Always check the documentation!

man page explorer challenge

Partner up and choose a command from the list below. Use man to complete these tasks:

$ # Choose one:
$ ls, cd, cp, mv, rm, mkdir, rmdir, touch, cat, find
  1. Summarise the command’s purpose in one sentence.
  2. Find an interesting option and explain what it does.
  3. Create an example using your command with at least two options.
  4. Bonus: Combine your command with your partner’s in a single line.

You have about 5 minutes. Be ready to share your findings!

Reflection: How was using man compared to online searches? How might you use it in future projects?

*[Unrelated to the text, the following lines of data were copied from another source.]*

(* ===== verification/SpacesWire.v ===== *)
(** * Official Spaces: targets, origins and identifiers

    Models the parts of src/internal/providers/officialspaces/client.go that need no network:
    the target, the cleaning of origins ([cleanOrigin], [isLoopbackHost]), the collections and
    the tests of record keys and CIDs. *)
From S2P Require Import Prelude Sha256 GoStd Syntax Unicode Json Mailbox Repository Canonical FolderRevision Ipld Url.

Definition PinnedEpoch : string := "atproto-89deb9faca20e56fa2a262fe9746ed52bc1095ba".

Record SpacesTarget : Type := MkSpacesTarget {
  otOrigin : string;
  otSpaceURI : string;
  otRepoDID : string;
  otEpoch : string
}.
#[export] Instance SpacesTarget_eq_dec : EqDecision SpacesTarget.
Proof. solve_decision. Defined.
Definition zero_spaces_target : SpacesTarget := MkSpacesTarget "" "" "" "".

Definition repositoryTarget (t : SpacesTarget) : Target :=
  MkTarget (otOrigin t) (otSpaceURI t) (otRepoDID t) (otEpoch t).

Definition allowedCollections : list string :=
  [MessageCollection; MessageStateRevisionCollection; MessageStateOperationCollection;
   FolderRevisionCollection; FolderOperationCollection].
Definition allowedCollection (collection : string) : bool := bool_decide (collection ∈ allowedCollections).

Section wire.
Context `{Syntax} `{Ipld}.

Definition validRecordKey (rkey : string) : bool := ParseRecordKey rkey && negb (String.eqb rkey "*").

Definition validRecordCID (raw : string) : bool :=
  match cid_Decode raw with Some c => sha256_cid codec_DagCBOR c | None => false end.
Definition validRawCID (raw : string) : bool :=
  match cid_Decode raw with
  | Some c => String.eqb (cid_String c) raw && sha256_cid codec_Raw c
  | None => false
  end.
Definition validBlobCID (raw data : string) : bool :=
  if negb (validRawCID raw) then false
  else match cid_Decode raw with
  | Some c => match cid_Sum c data with Some actual => bool_decide (c = actual) | None => false end
  | None => false
  end.

End wire.

(** ** Origins *)

Definition JoinHostPort (host port : string) : string :=
  if has_byte ":" host then "[" +:+ host +:+ "]:" +:+ port else host +:+ ":" +:+ port.

Section origin.
Context `{CaseOrbits}.

Definition isLoopbackHost (host : string) : bool :=
  String.eqb (fold_name host) (fold_name "localhost") || loopback_ip host.

(** Lower-casing is of ASCII letters; a host name with other letters keeps them. *)
Definition clean_host (scheme host port : string) : string :=
  let hostname := ToLower host in
  let port := if String.eqb scheme "https" && String.eqb port "443" || String.eqb scheme "http" && String.eqb port "80"
              then "" else port in
  if negb (String.eqb port "") then JoinHostPort hostname port
  else if has_byte ":" hostname then "[" +:+ hostname +:+ "]" else hostname.

Definition cleanOrigin (raw : string) (allowHTTP : bool) : result string :=
  let? origin := opt_result (url_Parse raw) ErrOther in
  fail_if String.eqb (Hostname origin) "" || uUser origin || negb (String.eqb (uRawQuery origin) "") ||
    negb (String.eqb (uFragment origin) "") ||
    negb (String.eqb (uPath origin) "") && negb (String.eqb (uPath origin) "/") with ErrOther ;;
  fail_if negb (String.eqb (uScheme origin) "https") &&
    (negb allowHTTP || negb (String.eqb (uScheme origin) "http") || negb (isLoopbackHost (Hostname origin)))
    with ErrOther ;;
  Ok (TrimSuffix (origin_String (uScheme origin) (clean_host (uScheme origin) (Hostname origin) (Port origin))
    (uForceQuery origin)) "/").

End origin.

Example clean_plain : cleanOrigin "HTTPS://PDS.Example:443/" false = Ok "https://pds.example".
Proof. vm_compute. reflexivity. Qed.
Example clean_loopback : cleanOrigin "http://[::1]:8080" true = Ok "http://[::1]:8080".
Proof. vm_compute. reflexivity. Qed.
Example clean_http : cleanOrigin "http://pds.example" true = Err ErrOther.
Proof. vm_compute. reflexivity. Qed.
Example clean_path : cleanOrigin "https://pds.example/xrpc" true = Err ErrOther.
Proof. vm_compute. reflexivity. Qed.
(* ===== verification/Snapshot.v ===== *)
(** * Source-authenticated repository snapshots

    Models src/internal/providers/officialspaces/snapshot.go, from the bytes of a repository
    export to the sealed capability: canonical DAG-CBOR, the signed commit with its MAC and
    signature, the index with its homomorphic set hash, the verification of the whole CAR
    stream, and [SourceAuthenticatedRepository] with its accessors and seal.

    The signing-key resolver and the signature scheme are the operations of the class
    [RepoKeys], the extensible output of BLAKE3 is the class [Blake3]: neither is part of this
    repository.  A resolver call may depend on and change the world. *)
From S2P Require Import Prelude Sha256 GoStd Syntax Unicode Json Mailbox Repository Canonical FolderRevision Ipld Car Url SpacesWire.

Definition commitVersion : Z := 1.
Definition commitContextDomain : string := "atproto-space-v1".
Definition ltHashStateBytes : N := 2048.
Definition maxCARHeaderBytes : N := 64 * 1024.
Definition maxCommitBlockBytes : N := 64 * 1024.
Definition maxIndexBlockBytes : N := 64 * 1024 * 1024.
Definition maxRecordBlockBytes : N := 1 * 1024 * 1024.
Definition maxRetainedRecordBytes : N := 64 * 1024 * 1024.
Definition maxRepoRecords : N := 100000.

Class Blake3 : Type := { blake3_xof : string → string }.

Class RepoKeys (W : Type) : Type := {
  pubkey : Type;
  (** [ResolveRepoSource]: the PDS endpoint of the repository and its signing key, if any. *)
  ResolveRepoSource : string → bool → W → result (string * option pubkey) * W;
  HashAndVerify : pubkey → string → string → bool
}.
Lemma stream_ok {S} source cids maxTotal (consume : S → N → string → string → result S) s w s' w' :
  streamSourceMessageBlobs c source cids maxTotal (Some consume) s w = (Ok s', w') →
  ∃ src datas, source = Some src ∧ saTarget src = clTarget c ∧ source_ValidateSeal source = Ok tt ∧
    read_at_source src (combine cids datas) w w' ∧
    length datas = length cids ∧ consumed consume 0 s (combine cids datas) s' ∧
    (blob_bytes (combine cids datas) <= maxTotal)%Z.
Proof.
  unfold streamSourceMessageBlobs. intros (u & w0 & [_ <-]%ctx_ok & Hs)%call_ok. destruct source as [src|]; [|done].
  destruct (bool_decide_reflect (saTarget src = clTarget c)); [|done]. cbn [negb] in Hs.
  destruct (source_ValidateSeal (Some src)) as [[]|] eqn:Es; [|done]. cbn [is_ok negb] in Hs.
  destruct ((maxInventoryItems <? llen cids) || (maxTotal <? 1)%Z) eqn:Eb; [done|].
  apply orb_false_elim in Eb as [_ Hm%Z.ltb_ge].
  destruct (maxRecoveryBlobBytes <? maxTotal)%Z; [done|]. cbn [orb] in Hs.
  destruct (ordered_cids None cids); [|done]. cbn [negb] in Hs.
  apply call_ok in Hs as ([] & w1 & Ho & Hs). apply call_ok in Hs as (s1 & w2 & Hw & Hs).
  apply returns_ok in Hs as [[= <-] ->].
  destruct (reader_ok _ (λ d w w', ∃ before w1 w2 after datas, saw_commit d before w w1 ∧ of_source src before ∧
    saw_blobs d (combine cids datas) w1 w2 ∧ saw_commit d after w2 w' ∧ of_source src after ∧
    length datas = length cids ∧ consumed consume 0 s (combine cids datas) s1 ∧ (blob_bytes (combine cids datas) <= maxTotal)%Z) _ _ _ _ Ho Hw)
    as (w3 & d & w4 & w5 & Ho' & Ha & (before & w6 & w7 & after & datas & Hbefore & Hb & Hblobs & Hafter & Ha' & Hl & Hc & Ht) & Hclose).
  - clear -Hm. intros d w w'. unfold stream_between. intros (before & w1 & Rb & Hw)%call_ok. apply call_ok in Hw as ([] & w2 & Cb & Hw).
    apply call_ok in Hw as (s2 & w3 & Hb & Hw). apply call_ok in Hw as (after & w4 & Ra & Hw).
    apply call_ok in Hw as ([] & w5 & Ca & Hw). apply returns_ok in Hw as [[= ->] ->].
    destruct (check_source_commit_ok _ _ _ _ _ _ Rb Cb), (check_source_commit_ok _ _ _ _ _ _ Ra Ca).
    apply stream_blobs_ok in Hb as (datas & Hl & Hsaw & Hc & Ht); [|lia]. by exists before, w2, w3, after, datas.
  - exists src, datas. split_and!; try done. exists w3, d, w4, w5. split_and!; try done. by exists before, w6, w7, after.
Qed.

More navigation commands: A cheat sheet

  • ls (list): Show files and directories in the current directory
  • ls -l: Long listing format with detailed information
  • ls -a: Show hidden files (those starting with a dot)
  • ls -lh: Long listing format with human-readable sizes
  • ls -R: List subdirectories recursively
  • pwd (print working directory): Show the current directory path
  • cd (change directory): Change the current working directory
  • cd -: Go back to the previous directory
  • .: Refers to the current directory
  • ..: Refers to the parent directory
  • ~: Refers to the home directory
  • mkdir: Create a new directory
  • touch: Create a new empty file or update timestamps
  • cp: Copy files or directories
  • mv: Move or rename files or directories
  • rm: Remove files (use with caution!)
  • rmdir: Remove empty directories
  • cat: Display file contents
  • find: Search for files and directories

For a more detailed overview, click here

Shell navigation exercise

Follow these steps to practice using basic shell commands. Type each command and observe the results.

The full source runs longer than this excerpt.